EXERCISE BRIEF:
Among the lines below, tally those that contain "LoadingConfig" and respond with the total only.

(Beginning of INPUT DATA)

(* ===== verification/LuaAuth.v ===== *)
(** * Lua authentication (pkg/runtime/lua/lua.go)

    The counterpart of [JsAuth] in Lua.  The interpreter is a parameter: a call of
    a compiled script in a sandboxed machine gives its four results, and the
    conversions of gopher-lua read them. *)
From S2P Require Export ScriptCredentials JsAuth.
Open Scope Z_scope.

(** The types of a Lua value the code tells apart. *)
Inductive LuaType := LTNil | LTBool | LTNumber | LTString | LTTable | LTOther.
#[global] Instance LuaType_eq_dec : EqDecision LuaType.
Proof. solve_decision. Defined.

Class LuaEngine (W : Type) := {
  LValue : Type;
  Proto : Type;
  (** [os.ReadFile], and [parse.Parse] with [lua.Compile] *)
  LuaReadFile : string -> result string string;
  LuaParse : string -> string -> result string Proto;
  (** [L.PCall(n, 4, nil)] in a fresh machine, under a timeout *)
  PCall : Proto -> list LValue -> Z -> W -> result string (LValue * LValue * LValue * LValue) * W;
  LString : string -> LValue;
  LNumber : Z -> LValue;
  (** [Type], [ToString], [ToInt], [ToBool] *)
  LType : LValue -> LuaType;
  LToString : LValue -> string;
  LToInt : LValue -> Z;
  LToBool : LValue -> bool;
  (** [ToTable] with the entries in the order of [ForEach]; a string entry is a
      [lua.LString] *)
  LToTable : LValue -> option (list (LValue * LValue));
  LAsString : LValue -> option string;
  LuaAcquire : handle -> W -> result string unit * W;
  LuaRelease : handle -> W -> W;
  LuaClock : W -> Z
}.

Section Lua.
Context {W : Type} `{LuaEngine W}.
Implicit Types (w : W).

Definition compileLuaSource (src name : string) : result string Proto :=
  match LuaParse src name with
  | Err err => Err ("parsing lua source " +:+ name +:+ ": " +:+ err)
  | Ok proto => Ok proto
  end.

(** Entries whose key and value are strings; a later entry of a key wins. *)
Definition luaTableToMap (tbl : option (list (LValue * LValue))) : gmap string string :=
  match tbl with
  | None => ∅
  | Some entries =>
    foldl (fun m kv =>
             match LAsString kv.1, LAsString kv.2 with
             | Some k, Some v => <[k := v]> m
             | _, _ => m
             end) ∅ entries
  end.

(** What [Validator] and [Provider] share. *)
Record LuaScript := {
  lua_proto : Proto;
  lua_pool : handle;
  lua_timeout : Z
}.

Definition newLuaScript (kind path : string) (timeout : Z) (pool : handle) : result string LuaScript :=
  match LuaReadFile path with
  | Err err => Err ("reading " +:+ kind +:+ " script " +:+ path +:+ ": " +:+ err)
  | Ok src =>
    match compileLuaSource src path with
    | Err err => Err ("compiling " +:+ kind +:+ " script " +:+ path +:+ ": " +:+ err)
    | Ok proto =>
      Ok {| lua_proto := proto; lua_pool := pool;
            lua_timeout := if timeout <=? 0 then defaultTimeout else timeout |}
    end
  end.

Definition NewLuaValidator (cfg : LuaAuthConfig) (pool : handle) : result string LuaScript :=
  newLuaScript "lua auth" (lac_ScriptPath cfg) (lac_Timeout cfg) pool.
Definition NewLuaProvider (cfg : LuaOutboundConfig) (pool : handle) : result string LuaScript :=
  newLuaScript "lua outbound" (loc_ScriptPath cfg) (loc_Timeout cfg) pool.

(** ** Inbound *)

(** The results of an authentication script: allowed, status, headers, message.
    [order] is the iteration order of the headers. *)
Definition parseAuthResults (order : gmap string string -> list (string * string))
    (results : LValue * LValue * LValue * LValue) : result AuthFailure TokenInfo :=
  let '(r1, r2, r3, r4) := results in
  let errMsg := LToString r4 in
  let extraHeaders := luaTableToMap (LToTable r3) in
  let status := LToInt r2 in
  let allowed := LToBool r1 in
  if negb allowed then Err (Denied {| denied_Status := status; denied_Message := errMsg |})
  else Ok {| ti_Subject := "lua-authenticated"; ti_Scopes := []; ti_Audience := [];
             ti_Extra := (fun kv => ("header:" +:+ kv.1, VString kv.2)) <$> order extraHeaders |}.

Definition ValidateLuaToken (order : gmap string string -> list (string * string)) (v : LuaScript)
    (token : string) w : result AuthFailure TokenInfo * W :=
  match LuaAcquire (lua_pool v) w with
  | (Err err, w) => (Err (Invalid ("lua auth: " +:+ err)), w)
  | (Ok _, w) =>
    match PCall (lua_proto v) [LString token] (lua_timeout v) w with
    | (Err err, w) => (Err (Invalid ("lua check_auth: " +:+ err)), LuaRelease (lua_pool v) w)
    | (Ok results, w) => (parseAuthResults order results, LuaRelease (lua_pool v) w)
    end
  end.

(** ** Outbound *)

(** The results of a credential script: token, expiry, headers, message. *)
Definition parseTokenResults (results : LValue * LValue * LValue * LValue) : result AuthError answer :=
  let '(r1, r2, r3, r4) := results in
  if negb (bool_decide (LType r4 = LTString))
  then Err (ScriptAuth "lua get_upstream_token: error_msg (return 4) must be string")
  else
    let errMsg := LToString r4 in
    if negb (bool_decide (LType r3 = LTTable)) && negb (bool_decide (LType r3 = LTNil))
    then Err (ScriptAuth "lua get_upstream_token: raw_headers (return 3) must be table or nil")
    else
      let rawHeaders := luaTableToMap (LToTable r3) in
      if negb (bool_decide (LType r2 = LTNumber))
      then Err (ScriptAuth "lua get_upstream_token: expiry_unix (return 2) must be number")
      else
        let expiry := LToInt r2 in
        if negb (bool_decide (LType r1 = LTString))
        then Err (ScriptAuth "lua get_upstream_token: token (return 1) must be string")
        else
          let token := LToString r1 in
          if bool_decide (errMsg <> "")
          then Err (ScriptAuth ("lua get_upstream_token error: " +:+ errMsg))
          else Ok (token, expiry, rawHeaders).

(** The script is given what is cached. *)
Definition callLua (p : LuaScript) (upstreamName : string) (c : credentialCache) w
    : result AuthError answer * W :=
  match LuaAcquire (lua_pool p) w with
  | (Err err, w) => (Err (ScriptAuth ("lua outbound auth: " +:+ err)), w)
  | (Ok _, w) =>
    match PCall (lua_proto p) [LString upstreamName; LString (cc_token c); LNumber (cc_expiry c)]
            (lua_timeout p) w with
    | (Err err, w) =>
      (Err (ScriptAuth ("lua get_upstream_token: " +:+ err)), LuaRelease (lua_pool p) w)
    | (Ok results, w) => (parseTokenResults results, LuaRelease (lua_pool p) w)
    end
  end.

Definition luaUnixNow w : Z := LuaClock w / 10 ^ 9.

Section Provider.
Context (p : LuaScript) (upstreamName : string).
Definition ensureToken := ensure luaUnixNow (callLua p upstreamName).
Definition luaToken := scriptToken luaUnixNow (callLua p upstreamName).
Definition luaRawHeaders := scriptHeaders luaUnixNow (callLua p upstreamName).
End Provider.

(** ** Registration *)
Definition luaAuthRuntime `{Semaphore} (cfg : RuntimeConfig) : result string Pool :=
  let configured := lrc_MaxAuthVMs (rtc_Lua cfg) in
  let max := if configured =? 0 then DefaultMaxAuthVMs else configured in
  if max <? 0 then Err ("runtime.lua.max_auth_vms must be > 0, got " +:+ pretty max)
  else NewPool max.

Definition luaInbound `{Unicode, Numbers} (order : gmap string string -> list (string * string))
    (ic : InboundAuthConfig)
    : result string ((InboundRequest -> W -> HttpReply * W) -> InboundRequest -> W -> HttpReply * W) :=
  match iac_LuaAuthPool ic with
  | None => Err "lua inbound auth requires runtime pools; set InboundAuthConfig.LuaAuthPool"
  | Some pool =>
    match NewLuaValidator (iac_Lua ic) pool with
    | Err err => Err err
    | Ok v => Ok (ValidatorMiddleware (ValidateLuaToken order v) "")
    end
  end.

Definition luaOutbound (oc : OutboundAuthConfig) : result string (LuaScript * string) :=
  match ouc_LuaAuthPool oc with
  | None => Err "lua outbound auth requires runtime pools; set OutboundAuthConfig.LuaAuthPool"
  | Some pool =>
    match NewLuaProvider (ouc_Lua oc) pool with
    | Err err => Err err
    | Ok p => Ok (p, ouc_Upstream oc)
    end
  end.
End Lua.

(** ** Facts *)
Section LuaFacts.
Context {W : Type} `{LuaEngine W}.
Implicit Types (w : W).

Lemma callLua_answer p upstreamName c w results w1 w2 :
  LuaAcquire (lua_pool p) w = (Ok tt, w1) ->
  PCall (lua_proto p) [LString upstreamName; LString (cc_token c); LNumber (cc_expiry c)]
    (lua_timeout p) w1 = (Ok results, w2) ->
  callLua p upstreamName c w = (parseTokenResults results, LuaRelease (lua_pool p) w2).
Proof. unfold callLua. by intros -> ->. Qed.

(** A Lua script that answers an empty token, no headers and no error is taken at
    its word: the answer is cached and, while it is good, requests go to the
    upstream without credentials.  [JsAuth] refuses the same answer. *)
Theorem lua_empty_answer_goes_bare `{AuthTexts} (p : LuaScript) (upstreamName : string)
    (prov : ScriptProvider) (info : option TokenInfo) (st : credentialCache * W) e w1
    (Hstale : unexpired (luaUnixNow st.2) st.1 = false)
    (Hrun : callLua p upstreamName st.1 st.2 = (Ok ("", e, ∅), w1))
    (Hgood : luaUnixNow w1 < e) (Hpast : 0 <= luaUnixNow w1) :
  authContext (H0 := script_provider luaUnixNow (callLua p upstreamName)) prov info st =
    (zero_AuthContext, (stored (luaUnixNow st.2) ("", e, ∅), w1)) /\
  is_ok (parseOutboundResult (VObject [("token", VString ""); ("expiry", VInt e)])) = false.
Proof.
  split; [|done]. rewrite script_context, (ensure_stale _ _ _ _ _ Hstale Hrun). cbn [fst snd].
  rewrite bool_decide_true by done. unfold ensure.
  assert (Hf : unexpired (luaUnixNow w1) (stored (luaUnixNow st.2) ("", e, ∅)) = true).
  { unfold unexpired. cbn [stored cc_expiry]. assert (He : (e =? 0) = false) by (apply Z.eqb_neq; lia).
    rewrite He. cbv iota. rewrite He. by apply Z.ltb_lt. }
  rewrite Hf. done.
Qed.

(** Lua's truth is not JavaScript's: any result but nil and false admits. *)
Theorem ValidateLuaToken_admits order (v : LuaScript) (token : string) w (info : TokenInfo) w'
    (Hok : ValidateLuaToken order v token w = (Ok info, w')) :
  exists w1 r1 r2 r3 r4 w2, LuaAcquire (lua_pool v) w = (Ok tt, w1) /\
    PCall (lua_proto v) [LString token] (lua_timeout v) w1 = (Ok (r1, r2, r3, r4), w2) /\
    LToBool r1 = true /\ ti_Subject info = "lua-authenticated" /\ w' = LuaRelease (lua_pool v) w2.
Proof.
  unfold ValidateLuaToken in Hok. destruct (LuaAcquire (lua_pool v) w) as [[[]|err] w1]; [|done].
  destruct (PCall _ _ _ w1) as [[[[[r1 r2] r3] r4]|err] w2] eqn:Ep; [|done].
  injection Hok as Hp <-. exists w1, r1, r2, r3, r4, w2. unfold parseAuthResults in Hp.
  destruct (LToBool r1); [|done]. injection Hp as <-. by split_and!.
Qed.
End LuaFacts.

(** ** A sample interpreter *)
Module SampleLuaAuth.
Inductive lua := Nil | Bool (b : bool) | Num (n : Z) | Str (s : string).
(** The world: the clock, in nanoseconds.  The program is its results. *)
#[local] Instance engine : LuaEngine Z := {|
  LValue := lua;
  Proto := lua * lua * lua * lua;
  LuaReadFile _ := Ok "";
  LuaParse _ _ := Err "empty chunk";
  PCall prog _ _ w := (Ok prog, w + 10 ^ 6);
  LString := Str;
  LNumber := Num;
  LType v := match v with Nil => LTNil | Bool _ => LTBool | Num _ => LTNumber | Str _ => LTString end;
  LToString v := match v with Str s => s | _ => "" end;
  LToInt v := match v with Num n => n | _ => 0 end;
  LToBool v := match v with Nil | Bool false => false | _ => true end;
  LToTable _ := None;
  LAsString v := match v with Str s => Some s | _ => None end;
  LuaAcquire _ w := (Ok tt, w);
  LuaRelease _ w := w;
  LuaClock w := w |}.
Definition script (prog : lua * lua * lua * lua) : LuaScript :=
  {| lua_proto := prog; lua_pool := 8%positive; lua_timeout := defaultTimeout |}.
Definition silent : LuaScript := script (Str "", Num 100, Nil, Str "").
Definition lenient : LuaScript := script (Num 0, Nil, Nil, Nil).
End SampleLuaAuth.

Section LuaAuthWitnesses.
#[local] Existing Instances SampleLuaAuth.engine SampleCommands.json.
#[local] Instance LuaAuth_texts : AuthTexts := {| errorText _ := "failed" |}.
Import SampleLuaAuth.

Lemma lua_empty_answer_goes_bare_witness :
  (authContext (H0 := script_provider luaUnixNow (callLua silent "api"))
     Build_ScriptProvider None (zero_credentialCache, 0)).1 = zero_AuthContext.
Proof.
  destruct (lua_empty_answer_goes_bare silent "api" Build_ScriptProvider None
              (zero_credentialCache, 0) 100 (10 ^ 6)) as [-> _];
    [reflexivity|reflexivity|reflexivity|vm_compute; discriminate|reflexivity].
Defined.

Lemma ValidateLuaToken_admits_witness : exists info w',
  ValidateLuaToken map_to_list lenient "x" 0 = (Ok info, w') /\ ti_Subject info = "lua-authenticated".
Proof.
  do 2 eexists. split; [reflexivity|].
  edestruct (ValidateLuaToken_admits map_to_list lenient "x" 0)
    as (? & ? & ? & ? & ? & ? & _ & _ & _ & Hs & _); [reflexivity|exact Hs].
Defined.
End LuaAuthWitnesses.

(End of INPUT DATA)
(Beginning of INPUT DATA)

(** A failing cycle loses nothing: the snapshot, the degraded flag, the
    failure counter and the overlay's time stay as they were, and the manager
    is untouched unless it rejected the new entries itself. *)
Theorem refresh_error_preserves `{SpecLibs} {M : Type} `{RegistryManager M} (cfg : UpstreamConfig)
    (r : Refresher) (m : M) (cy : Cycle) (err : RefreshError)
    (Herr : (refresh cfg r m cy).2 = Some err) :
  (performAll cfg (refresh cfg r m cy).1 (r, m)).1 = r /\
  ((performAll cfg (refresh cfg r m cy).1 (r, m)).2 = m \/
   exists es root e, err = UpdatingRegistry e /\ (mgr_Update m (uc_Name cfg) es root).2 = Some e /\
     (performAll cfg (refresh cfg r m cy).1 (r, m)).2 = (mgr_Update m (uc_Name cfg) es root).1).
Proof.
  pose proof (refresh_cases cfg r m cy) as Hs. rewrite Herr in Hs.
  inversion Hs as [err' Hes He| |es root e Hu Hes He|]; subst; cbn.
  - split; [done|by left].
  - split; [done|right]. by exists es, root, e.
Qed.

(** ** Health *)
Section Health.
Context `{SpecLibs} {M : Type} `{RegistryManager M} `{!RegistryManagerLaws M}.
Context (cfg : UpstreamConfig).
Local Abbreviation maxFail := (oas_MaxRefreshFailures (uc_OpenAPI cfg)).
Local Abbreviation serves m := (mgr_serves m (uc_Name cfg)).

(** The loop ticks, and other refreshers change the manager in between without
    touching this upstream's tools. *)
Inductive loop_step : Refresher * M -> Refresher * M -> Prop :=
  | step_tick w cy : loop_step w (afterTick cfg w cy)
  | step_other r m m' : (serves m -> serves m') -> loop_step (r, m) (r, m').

(End of INPUT DATA)
(Beginning of INPUT DATA)

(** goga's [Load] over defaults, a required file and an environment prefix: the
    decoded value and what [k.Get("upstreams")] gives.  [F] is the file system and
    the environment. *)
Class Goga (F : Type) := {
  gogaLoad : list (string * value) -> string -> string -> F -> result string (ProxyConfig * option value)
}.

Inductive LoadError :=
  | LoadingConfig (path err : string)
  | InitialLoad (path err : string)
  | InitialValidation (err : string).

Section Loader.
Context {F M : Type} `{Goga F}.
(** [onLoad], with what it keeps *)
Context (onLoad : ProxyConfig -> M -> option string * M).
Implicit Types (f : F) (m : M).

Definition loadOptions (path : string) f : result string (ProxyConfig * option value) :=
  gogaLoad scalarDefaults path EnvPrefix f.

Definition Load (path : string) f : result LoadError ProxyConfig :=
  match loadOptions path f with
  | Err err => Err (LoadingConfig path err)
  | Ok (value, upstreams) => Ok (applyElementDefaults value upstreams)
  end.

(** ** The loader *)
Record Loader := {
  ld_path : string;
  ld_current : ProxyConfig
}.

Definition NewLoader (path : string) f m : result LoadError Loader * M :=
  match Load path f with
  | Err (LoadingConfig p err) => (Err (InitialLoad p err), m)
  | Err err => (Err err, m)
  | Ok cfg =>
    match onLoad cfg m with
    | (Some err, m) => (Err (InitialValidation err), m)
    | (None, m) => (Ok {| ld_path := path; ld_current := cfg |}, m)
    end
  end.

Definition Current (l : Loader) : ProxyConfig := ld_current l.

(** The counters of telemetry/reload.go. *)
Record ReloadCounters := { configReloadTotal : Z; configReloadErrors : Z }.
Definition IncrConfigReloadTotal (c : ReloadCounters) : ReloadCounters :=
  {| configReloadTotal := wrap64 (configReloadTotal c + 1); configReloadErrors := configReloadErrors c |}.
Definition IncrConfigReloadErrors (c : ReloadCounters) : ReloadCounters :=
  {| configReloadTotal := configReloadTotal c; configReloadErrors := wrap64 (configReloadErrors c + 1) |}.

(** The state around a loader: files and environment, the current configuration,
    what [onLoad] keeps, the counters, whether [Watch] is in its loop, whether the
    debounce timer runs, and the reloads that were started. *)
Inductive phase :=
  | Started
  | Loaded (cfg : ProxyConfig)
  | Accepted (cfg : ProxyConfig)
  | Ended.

(End of INPUT DATA)

ANSWER BELOW:
3